_What the exercise asks_
Take the material below and reproduce, word for word, only the lines from the line with "let '(ok, s) := cap_qbuf s i in" through the line with "else bpl⟩) in".

<<<<

(* ===== verification/V4l2dec.v ===== *)
(** * client/v4l2dec.c: the stateful M2M decoder of the SBC client

    Probe, set-up of the two queues, the steady state, the drain at the end
    of an episode and the close.  Every ioctl consumes one answer of the
    script ([Sbc.xioctl]); an answer of another kind, or none, is an error
    of that ioctl.  Loops until the driver says no take as fuel the length
    of the script, which each turn shortens. *)
From S2P Require Import Prelude Protocol ViewNet SbcOut Sbc.

Definition V4L2_CAP_VIDEO_M2M_MPLANE : Z := 0x4000.
Definition OUT0 : list nat := seq 0 4.

Section v4l2dec.
Context {Dev : Type} `{Output Dev}.
Implicit Types s : sbc Dev.

Definition ok_ioctl s : bool * sbc Dev :=
  let '(a, s) := xioctl s in (match a with VOk => true | _ => false end, s).

(** ** Probe *)
(** The VIDIOC_ENUM_FMT loop. *)
Fixpoint enum_h264 (fuel : nat) s : bool * sbc Dev :=
  match fuel with
  | O => (false, s)
  | S fuel =>
    let '(a, s) := xioctl s in
    match a with
    | VFmtdesc p => if p =? V4L2_PIX_FMT_H264 then (true, s) else enum_h264 fuel s
    | _ => (false, s)
    end
  end.

(** One node: does it open, is it an M2M device, does it take H.264? *)
Definition probe_node s (opens : bool) : bool * sbc Dev :=
  if negb opens then (false, s)
  else
    let '(a, s) := xioctl s in
    match a with
    | VCaps caps =>
      if Z.land caps V4L2_CAP_VIDEO_M2M_MPLANE =? 0 then (false, s)
      else enum_h264 (S (length (C_script s))) s
    | _ => (false, s)
    end.

(** v4l2dec_probe() over the nodes that exist (at most /dev/video0..31). *)
Fixpoint probe_nodes (nodes : list bool) s : bool * sbc Dev :=
  match nodes with
  | [] => (false, s)
  | n :: nodes =>
    let '(found, s) := probe_node s n in
    if found : bool then (true, dec_upd s (λ v, v⟨V_node := true⟩)) else probe_nodes nodes s
  end.
Definition v4l2dec_probe s (env_no_h264 : bool) (nodes : list bool) : bool * sbc Dev :=
  if env_no_h264 then (false, s) else probe_nodes (take 32 nodes) s.

(** ** Set-up *)
Fixpoint out_buffers (ids : list nat) (count : Z) s : bool * sbc Dev :=
  match ids with
  | [] => (true, s)
  | i :: ids =>
    if count <=? Z.of_nat i then (true, s)
    else
      let '(a, s) := xioctl s in
      match a with
      | VBuf len map_ok =>
        let s := dec_upd s (λ v, v⟨V_out_len ::= <[i := len]>⟩) in
        if negb map_ok then (false, dec_upd s (λ v, v⟨V_out_map ::= <[i := false]>⟩))
        else
          out_buffers ids count
            (dec_upd s (λ v, v⟨V_out_map ::= <[i := true]>⟩⟨V_out_free ::= <[i := true]>⟩))
      | _ => (false, s)
      end
  end.

Definition setup_output s : bool * sbc Dev :=
  let '(ok, s) := ok_ioctl s in              (* S_FMT *)
  if negb ok then (false, s)
  else
    let '(a, s) := xioctl s in               (* REQBUFS *)
    match a with
    | VReq delta =>
      let count := OUT_BUFS + delta in
      if count =? 0 then (false, s)
      else
        let '(ok, s) := out_buffers OUT0 count s in
        if ok : bool then ok_ioctl s else (false, s)
    | _ => (false, s)
    end.

Definition try_capture_fmt s (fourcc : Z) : bool * sbc Dev :=
  let '(a, s) := xioctl s in                 (* G_FMT *)
  match a with
  | VFmt _ _ _ _ =>
    let '(ok, s) := ok_ioctl s in            (* S_FMT *)
    if negb ok then (false, s)
    else
      let '(a, s) := xioctl s in             (* G_FMT *)
      match a with
      | VFmt p _ _ _ => (p =? fourcc, s)
      | _ => (false, s)
      end
  | _ => (false, s)
  end.

Definition ladder (rgb565 : bool) : list Z :=
  if rgb565 then [V4L2_PIX_FMT_RGB565; V4L2_PIX_FMT_NV12; V4L2_PIX_FMT_YUV420]
  else [V4L2_PIX_FMT_NV12; V4L2_PIX_FMT_YUV420].
Fixpoint try_ladder (l : list Z) s : option Z * sbc Dev :=
  match l with
  | [] => (None, s)
  | f :: l =>
    let '(ok, s) := try_capture_fmt s f in
    if ok : bool then (Some f, s) else try_ladder l s
  end.

(** QUERYBUF, mmap and QBUF of the capture buffers [i], [i+1], ... *)
Fixpoint cap_buffers (n : nat) (i : Z) s : bool * sbc Dev :=
  match n with
  | O => (true, s)
  | S n =>
    let '(a, s) := xioctl s in
    match a with
    | VBuf len map_ok =>
      let s := dec_upd s (λ v, v⟨V_cap_len ::= <[Z.to_nat i := len]>⟩
                                ⟨V_cap_map ::= <[Z.to_nat i := map_ok]>⟩) in
      if negb map_ok then (false, s)
      else
        let '(ok, s) := cap_qbuf s i in
        if ok : bool then cap_buffers n (i + 1) s else (false, s)
    | _ => (false, s)
    end
  end.

(** How many buffers to ask for: the driver's minimum and two. *)
Definition want_buffers (min : option Z) : Z :=
  let want := match min with Some v => if 0 <? v then v + 2 else 4 | None => 4 end in
  if CAP_BUFS_MAX <? want then CAP_BUFS_MAX else want.

(** The part of setup_capture() from the agreed format on. *)
Definition setup_capture_fmt s (got : Z) : bool * sbc Dev :=
  let '(a, s) := xioctl s in                 (* G_FMT *)
  match a with
  | VFmt _ w h bpl =>
    let s := dec_upd s (λ v, v⟨V_cap_fourcc := got⟩⟨V_coded_w := w⟩⟨V_coded_h := h⟩
      ⟨V_cap_stride := if bpl =? 0 then (if got =? V4L2_PIX_FMT_RGB565 then w * 2 else w)
                       else bpl⟩) in
    let '(a, s) := xioctl s in               (* G_SELECTION *)
    let vis := match a with
               | VSel sw sh => if sw =? 0 then None else Some (sw, sh)
               | _ => None
               end in
    let s := dec_upd s (λ v,
      match vis with
      | Some (vw, vh) => v⟨V_vis_w := vw⟩⟨V_vis_h := vh⟩
      | None => v⟨V_vis_w := Z.min (V_coded_w v) (V_stream_w v)⟩
                 ⟨V_vis_h := Z.min (V_coded_h v) (V_stream_h v)⟩
      end) in
    let '(a, s) := xioctl s in               (* G_CTRL *)
    let want := want_buffers (match a with VCtrl m => Some m | _ => None end) in
    let '(a, s) := xioctl s in               (* REQBUFS *)
    match a with
    | VReq delta =>
      let count := want + delta in
      if count =? 0 then (false, s)
      else
        let s := dec_upd s (λ v, v⟨V_cap_nbufs := count⟩) in
        let '(ok, s) := cap_buffers (Z.to_nat count) 0 s in
        if negb ok then (false, s)
        else
          let '(ok, s) := ok_ioctl s in      (* STREAMON *)
          if ok : bool then (true, dec_upd s (λ v, v⟨V_cap_ready := true⟩)) else (false, s)
    | _ => (false, s)
    end
  | _ => (false, s)
  end.

Definition setup_capture s : bool * sbc Dev :=
  let '(got, s) := try_ladder (ladder (V_want_rgb565 (C_dec s))) s in
  match got with
  | None => (false, s)
  | Some f => setup_capture_fmt s f
  end.

(** ** Close and open *)
(** Ghost: unmapping the buffers tears the picture the blit thread is
    drawing from one of them. *)
Definition note_unmap s : sbc Dev := s⟨C_torn ::= orb (bool_decide (is_Some (B_busy s)))⟩.

Definition v4l2dec_close s : sbc Dev :=
  if negb (V_fd (C_dec s)) then s
  else
    let '(_, s) := xioctl s in               (* STREAMOFF output *)
    let '(_, s) := xioctl s in               (* STREAMOFF capture *)
    dec_upd (note_unmap s) (λ v, v⟨V_out_map := replicate 4 false⟩
      ⟨V_cap_map ::= λ m,
        let n := Z.to_nat (Z.min (V_cap_nbufs v) CAP_BUFS_MAX) in
        replicate (Nat.min n (length m)) false ++ drop n m⟩
      ⟨V_fd := false⟩⟨V_cap_ready := false⟩⟨V_cap_nbufs := 0⟩⟨V_kq := []⟩).

(** The memset() of D but for the node. *)
Definition v4_reset (v : v4l2dec) : v4l2dec :=
  mk_v4 (V_node v) false 0 0 false (replicate 4 false) (replicate 4 0) (replicate 4 false)
    false 0 0 0 0 0 0 0 (replicate 32 false) (replicate 32 0) false false [] (V_mem v)
    (V_fed v).

Definition v4l2dec_open s (w h : Z) (fb_rgb565 : bool) : bool * sbc Dev :=
  if V_fd (C_dec s) then (true, s)
  else if negb (V_node (C_dec s)) then (false, s)
  else
    let '(opens, s) := ok_ioctl (dec_upd s v4_reset) in   (* open(2) *)
    if negb opens then (false, s)
    else
      let s := dec_upd s (λ v, v⟨V_fd := true⟩⟨V_stream_w := w⟩⟨V_stream_h := h⟩
                                ⟨V_want_rgb565 := fb_rgb565⟩) in
      let '(ok, s) := ok_ioctl s in          (* SUBSCRIBE_EVENT SOURCE_CHANGE *)
      if negb ok then (false, v4l2dec_close s)
      else
        let '(_, s) := xioctl s in           (* SUBSCRIBE_EVENT EOS *)
        let '(ok, s) := setup_output s in
        if ok : bool then (true, s) else (false, v4l2dec_close s).

(** ** Steady state *)
Fixpoint handle_events_ (fuel : nat) s : bool * sbc Dev :=
  match fuel with
  | O => (true, s)
  | S fuel =>
    let '(a, s) := xioctl s in               (* DQEVENT *)
    match a with
    | VEvent true =>
      if V_cap_ready (C_dec s) then (false, s)
      else
        let s := dec_upd s (λ v, v⟨V_saw_source_change := true⟩) in
        let '(ok, s) := setup_capture s in
        if ok : bool then handle_events_ fuel s else (false, s)
    | VEvent false => handle_events_ fuel s
    | _ => (true, s)
    end
  end.
Definition handle_events s : bool * sbc Dev := handle_events_ (S (length (C_script s))) s.

Fixpoint recycle_output_ (fuel : nat) s : sbc Dev :=
  match fuel with
  | O => s
  | S fuel =>
    let '(a, s) := xioctl s in               (* DQBUF output *)
    match a with
    | VDq idx _ _ =>
      recycle_output_ fuel
        (if (0 <=? idx) && (idx <? OUT_BUFS)
         then dec_upd s (λ v, v⟨V_out_free ::= <[Z.to_nat idx := true]>⟩) else s)
    | _ => s
    end
  end.
Definition recycle_output s : sbc Dev := recycle_output_ (S (length (C_script s))) s.

(** VIDIOC_DQBUF(CAPTURE): the driver hands over a buffer it holds.  An
    index it does not hold is no answer of it; one beyond the buffers is
    what the code guards against. *)
Definition dqbuf_capture s : v4_ev * sbc Dev :=
  let '(a, s) := xioctl s in
  match a with
  | VDq idx used last =>
    if bool_decide (idx ∈ V_kq (C_dec s))
    then (a, dec_upd s (λ v, v⟨V_kq ::= filter (λ i, i ≠ idx)⟩))
    else if V_cap_nbufs (C_dec s) <=? idx then (a, s) else (VErr false, s)
  | _ => (a, s)
  end.

(** The loop of drain_capture(): [None] for an error, else the newest
    frame's buffer. *)
Fixpoint drain_loop (fuel : nat) s (have : option Z) : option (option Z) * sbc Dev :=
  match fuel with
  | O => (Some have, s)
  | S fuel =>
    let '(a, s) := dqbuf_capture s in
    match a with
    | VDq idx used last =>
      if V_cap_nbufs (C_dec s) <=? idx then
        (None, match have with Some h => (cap_qbuf s h).2 | None => s end)
      else
        let s := if last then dec_upd s (λ v, v⟨V_saw_last := true⟩) else s in
        if used =? 0 then
          let '(ok, s) := cap_qbuf s idx in
          if ok : bool then drain_loop fuel s have else (None, s)
        else
          match have with
          | Some h =>
            let '(ok, s) := cap_qbuf s h in
            if ok : bool then drain_loop fuel s (Some idx) else (None, s)
          | None => drain_loop fuel s (Some idx)
          end
    | VErr true => (Some have, dec_upd s (λ v, v⟨V_saw_last := true⟩))
    | _ => (Some have, s)
    end
  end.

Definition frame_of (v : v4l2dec) (idx : Z) : v4l2dec_frame :=
  mk_frame (V_cap_fourcc v) (V_vis_w v) (V_vis_h v) (V_cap_stride v) (V_coded_h v) idx
    (V_mem v idx).

Definition drain_capture s : bool * sbc Dev :=
  if negb (V_cap_ready (C_dec s)) then (true, s)
  else
    let '(r, s) := drain_loop (S (length (C_script s))) s None in
    match r with
    | None => (false, s)
    | Some None => (true, s)
    | Some (Some have) =>
      let '(kept, s) := v4l2dec_emit s (frame_of (C_dec s) have) in
      if kept : bool then (true, s) else cap_qbuf s have
    end.

Definition v4l2dec_pump s : bool * sbc Dev :=
  if negb (V_fd (C_dec s)) then (true, s)
  else
    let '(ok, s) := handle_events s in
    if negb ok then (false, s) else drain_capture (recycle_output s).

Definition free_slot (v : v4l2dec) : option nat := fst <$> list_find (eq true) (V_out_free v).

(** The wait for a free OUTPUT buffer: 500 tries. *)
Fixpoint wait_slot (tries : nat) s : option (option nat) * sbc Dev :=
  match tries with
  | O => (Some None, s)
  | S tries =>
    if g_stop s then (Some None, s)
    else
      let s := recycle_output s in
      match free_slot (C_dec s) with
      | Some i => (Some (Some i), s)
      | None =>
        let '(ok, s) := dev_poll s in
        if negb ok then (None, s)
        else
          let '(ok, s) := v4l2dec_pump s in
          if ok : bool then wait_slot tries s else (None, s)
      end
  end.

(** The wait for the capture side: 400 tries. *)
Fixpoint wait_capture (tries : nat) s : bool * sbc Dev :=
  if V_cap_ready (C_dec s) || g_stop s then (true, s)
  else
    match tries with
    | O => (true, s)
    | S tries =>
      let '(ok, s) := dev_poll s in
      if negb ok then (false, s)
      else
        let '(ok, s) := handle_events s in
        if ok : bool then wait_capture tries s else (false, s)
    end.

Definition v4l2dec_feed s (au : bytes) : bool * sbc Dev :=
  let len := Z.of_nat (length au) in
  if negb (V_fd (C_dec s)) || (len =? 0) then (false, s)
  else if nth 0 (V_out_len (C_dec s)) 0 <? len then (false, s)
  else
    let '(r, s) := wait_slot 500 s in
    match r with
    | None | Some None => (false, s)
    | Some (Some i) =>
      let s := dec_upd s (λ v, v⟨V_out_free ::= <[i := false]>⟩) in
      let '(ok, s) := ok_ioctl s in          (* QBUF output *)
      if negb ok then (false, dec_upd s (λ v, v⟨V_out_free ::= <[i := true]>⟩))
      else
        let s := dec_upd s (λ v, v⟨V_fed ::= λ l, l ++ [au]⟩) in
        let '(ok, s) := wait_capture 400 s in
        if negb ok then (false, s)
        else if negb (V_cap_ready (C_dec s)) then (false, s)
        else v4l2dec_pump s
    end.

(** The wait of v4l2dec_drain() for the LAST buffer: 500 tries. *)
Fixpoint wait_last (tries : nat) s : bool * sbc Dev :=
  if V_saw_last (C_dec s) || g_stop s then (true, s)
  else
    match tries with
    | O => (true, s)
    | S tries =>
      let '(ok, s) := dev_poll s in
      if negb ok then (false, s)
      else
        let '(ok, s) := v4l2dec_pump s in
        if ok : bool then wait_last tries s else (false, s)
    end.

Definition v4l2dec_drain s : bool * sbc Dev :=
  if negb (V_fd (C_dec s)) || negb (V_cap_ready (C_dec s)) then (true, s)
  else
    let '(ok, s) := ok_ioctl s in            (* DECODER_CMD STOP *)
    if negb ok then (false, s)
    else
      let '(ok, s) := wait_last 500 (dec_upd s (λ v, v⟨V_saw_last := false⟩)) in
      if negb ok then (false, s)
      else if negb (V_saw_last (C_dec s)) then (false, s)
      else ok_ioctl (dec_upd s (λ v, v⟨V_saw_last := false⟩))   (* DECODER_CMD START *)
    .
End v4l2dec.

>>>>

_Task answer_
        let '(ok, s) := cap_qbuf s i in
        if ok : bool then cap_buffers n (i + 1) s else (false, s)
    | _ => (false, s)
    end
  end.

(** How many buffers to ask for: the driver's minimum and two. *)
Definition want_buffers (min : option Z) : Z :=
  let want := match min with Some v => if 0 <? v then v + 2 else 4 | None => 4 end in
  if CAP_BUFS_MAX <? want then CAP_BUFS_MAX else want.

(** The part of setup_capture() from the agreed format on. *)
Definition setup_capture_fmt s (got : Z) : bool * sbc Dev :=
  let '(a, s) := xioctl s in                 (* G_FMT *)
  match a with
  | VFmt _ w h bpl =>
    let s := dec_upd s (λ v, v⟨V_cap_fourcc := got⟩⟨V_coded_w := w⟩⟨V_coded_h := h⟩
      ⟨V_cap_stride := if bpl =? 0 then (if got =? V4L2_PIX_FMT_RGB565 then w * 2 else w)
                       else bpl⟩) in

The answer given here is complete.